Avec son large sourire, ses cheveux blancs et sa bonne réputation, il a longtemps inspiré confiance. Jan Karbaat, pionnier de la procréation médicalement assistée aux Pays-Bas, n’était-il, en fait, qu’un médecin à l’esprit dérangé, convaincu qu’il était sur terre pour partager ses gènes et son intelligence avec une vaste descendance ? Il aurait, en tout cas, inséminé avec son propre sperme – et non celui de donneurs, anonymes ou non – des dizaines de femmes. A l’une d’entre elles, il aurait même affirmé qu’il était le père biologique de 60 enfants.

Vingt-trois de ces enfants s’interrogeant sur leur paternité attendent désormais, avec beaucoup d’impatience, un jugement annoncé pour le 2 juin par le tribunal civil de Rotterdam.
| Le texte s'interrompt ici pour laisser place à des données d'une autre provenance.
(** X22.  Calls never add, remove or unclaim a drop, and they keep the
    minutes in range.  After any sequence of minute reports, bumps, claims
    and reads, the campaign holds the same keys in the same order; every
    drop asks for the minutes it asked for, a drop that was claimed is
    still claimed, and a drop whose minutes were between nothing and the
    required minutes still has them there. *)
Theorem calls_keep_the_drops cs c gui :
  let after := (calls cs (c, gui)).1 in
  (DropsCampaign.timed_drops after).*1 = (DropsCampaign.timed_drops c).*1 ∧
  ∀ key d,
    DropsCampaign.get_drop key c = Some d →
    ∃ d', DropsCampaign.get_drop key after = Some d' ∧
          TimedDrop.required_minutes d' = TimedDrop.required_minutes d ∧
          TimedDrop._precondition_drops d' = TimedDrop._precondition_drops d ∧
          (TimedDrop.is_claimed d = true → TimedDrop.is_claimed d' = true) ∧
          ((0 ≤ TimedDrop.current_minutes d ≤ TimedDrop.required_minutes d)%Z →
           (0 ≤ TimedDrop.current_minutes d' ≤ TimedDrop.required_minutes d')%Z).
Proof.
  set (R := λ d d' : TimedDrop.t,
         TimedDrop.required_minutes d' = TimedDrop.required_minutes d ∧
         TimedDrop._precondition_drops d' = TimedDrop._precondition_drops d ∧
         (TimedDrop.is_claimed d = true → TimedDrop.is_claimed d' = true) ∧
         ((0 ≤ TimedDrop.current_minutes d ≤ TimedDrop.required_minutes d)%Z →
          (0 ≤ TimedDrop.current_minutes d' ≤ TimedDrop.required_minutes d')%Z)).
  set (Inv := λ c' : DropsCampaign.t,
         (DropsCampaign.timed_drops c').*1 = (DropsCampaign.timed_drops c).*1 ∧
         ∀ k, option_Forall2 R (DropsCampaign.get_drop k c) (DropsCampaign.get_drop k c')).
  assert (HRtrans : ∀ u v w, R u v → R v w → R u w).
  { intros u v w (? & ? & ? & ?) (? & ? & ? & ?). unfold R. split_and!; try congruence; auto. }
  assert (Hstep : ∀ (Q : string → TimedDrop.t → TimedDrop.t → Prop) c1 c2,
             Inv c1 →
             related Q (DropsCampaign.timed_drops c1) (DropsCampaign.timed_drops c2) →
             (∀ k d d', DropsCampaign.get_drop k c1 = Some d → Q k d d' → R d d') →
             Inv c2).
  { intros Q c1 c2 [Hkeys Hget] Hrel HQ. split.
    { by rewrite (related_keys _ _ _ Hrel). }
    intros k. eapply option_Forall2_trans; [exact HRtrans|apply Hget|].
    pose proof (related_get _ _ _ k Hrel) as Hk. unfold DropsCampaign.get_drop in *.
    inversion Hk as [d d' Hdd' Hd1 Hd2|]; constructor. by eapply HQ. }
  assert (Hread : ∀ c1 c2,
             Inv c1 →
             related (λ _ d d', data d' = data d)
                     (DropsCampaign.timed_drops c1) (DropsCampaign.timed_drops c2) →
             Inv c2).
  { intros c1 c2 Hinv Hrel. eapply Hstep; [done..|].
    intros k d d' _ [=]. unfold R. split_and!; try done; congruence. }
  assert (Hall : Inv (calls cs (c, gui)).1).
  { induction cs as [|op cs IH] using rev_ind.
    { split; [done|]. intros k. cbn. destruct (DropsCampaign.get_drop k c); constructor.
      unfold R. auto. }
    rewrite calls_snoc. destruct (calls cs (c, gui)) as [c' gui'].
    apply call_inv; [..|exact IH]; clear IH c' gui'.
    - intros key minutes c1 d Hinv Hd Hle Hpos.
      eapply Hstep; [done|apply step_with_minutes|].
      intros k d0 d' Hd0 ->. unfold R. case_decide; [|done]. simplify_eq/=.
      split_and!; try done. lia.
    - intros key c1 d _ Hinv Hd.
      eapply Hstep; [done|apply step_with_claim|].
      intros k d0 d' Hd0 ->. unfold R. case_decide; [|done]. simplify_eq/=.
      split_and!; try done. lia.
    - intros key c1 gui1 Hinv. eapply Hread; [done|]. apply read_keeps_data. eauto 10.
    - intros key c1 gui1 Hinv. eapply Hread; [done|]. apply read_keeps_data. eauto 10.
    - intros c1 Hinv. eapply Hread; [done|]. apply read_keeps_data. eauto 10.
    - intros c1 Hinv. eapply Hread; [done|]. apply read_keeps_data. eauto 10.
    - intros c1 Hinv. eapply Hread; [done|]. apply read_keeps_data. eauto 10.
    - intros c1 Hinv. eapply Hread; [done|]. apply read_keeps_data. eauto 10.
    - intros c1 Hinv. eapply Hread; [done|]. apply read_keeps_data. eauto 10.
    - intros key d c1 Hinv Hd. eapply Hread; [done|]. apply read_keeps_data.
      do 7 right. eauto. }
  destruct Hall as [Hkeys Hget]. split; [done|].
  intros key d Hd. specialize (Hget key). rewrite Hd in Hget.
  inversion Hget as [? d' HR|]; simplify_eq. exists d'. split; [done|]. apply HR.
Qed.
Ils réclament un prélèvement d’ADN qui déterminerait si, oui ou non, l’ancien directeur de la clinique Bijdorp, à Barendrecht, près de Rotterdam, est leur père. Problème : M. Karbaat est décédé en avril, et ses proches s’opposent farouchement à une exhumation.

Il y a quelques semaines, sept policiers ont donc débarqué au domicile de Rita Karbaat, l’épouse du médecin, pour saisir une série d’objets ayant appartenu à son mari. L’avocate de la famille a introduit un recours pour obtenir la restitution immédiate d’une brosse à dents, d’une tondeuse ou de linge de corps ayant appartenu au médecin. Affirmant comprendre que les plaignants se posent des questions, la représentante légale de Mme Karbaat estime qu’ils doivent toutefois considérer que « le don de sperme s’accompagne parfois d’incertitude ». L’avocate affirme également que la famille du défunt a le droit au respect de « sa vie privée ».

« Le sentiment d’avoir été violées »

Moniek Wassenaar, elle, est certaine de ce que M. Karbaat lui a un jour avoué au début de 2011 : autour d’une tasse de thé, le vieux médecin lui a, dit-elle, déclaré fièrement qu’il était sans doute son père biologique, et celui de beaucoup d’autres enfants. « Il n’avait aucune notion d’éthique et banalisait l’impact pour ces enfants-éprouvettes », a expliqué Mme Wassenaar à des journalistes. Rita Karbaat aurait assisté à cette conversation, mais affirme ne plus s’en souvenir.

D’autres mères, parmi les milliers qui sont passées par la clinique Bijdorp dans les années 1980 et 1990, affirment qu’au moment de l’insémination, le médecin s’absentait quelques minutes pour aller chercher « du sperme frais » dans une pièce attenante. Elles soupçonnent qu’en réalité il se masturbait pour leur inséminer sa propre semence, et non celle du donneur. « Une image terrible, qui explique que certaines de ces femmes ont en fait le sentiment d’avoir été violées », explique MTim Bueters, l’avocat de certaines plaignantes.

L’affaire jette d’autant plus le trouble que les Pays-Bas ont été confrontés, à la fin de 2016, à un autre dossier retentissant portant sur des fécondations in vitro. Le centre médical universitaire d’Utrecht a lancé une enquête sur une possible erreur de procédure qui aurait abouti à ce que 26 patientes soient inséminées avec le sperme d’un autre homme que leur conjoint. Les faits se seraient produits entre avril 2015 et novembre 2016. L’institution a promis de faire « toute la lumière » sur ces erreurs, alors que plusieurs femmes ont, depuis, accouché.

La clinique du DKarbaat avait, elle, été fermée en 2009, à la suite de la découverte d’une série d’irrégularités administratives et de trucages. Le médecin avait aussi contourné la loi qui fixe à six maximum le nombre d’enfants par donneur.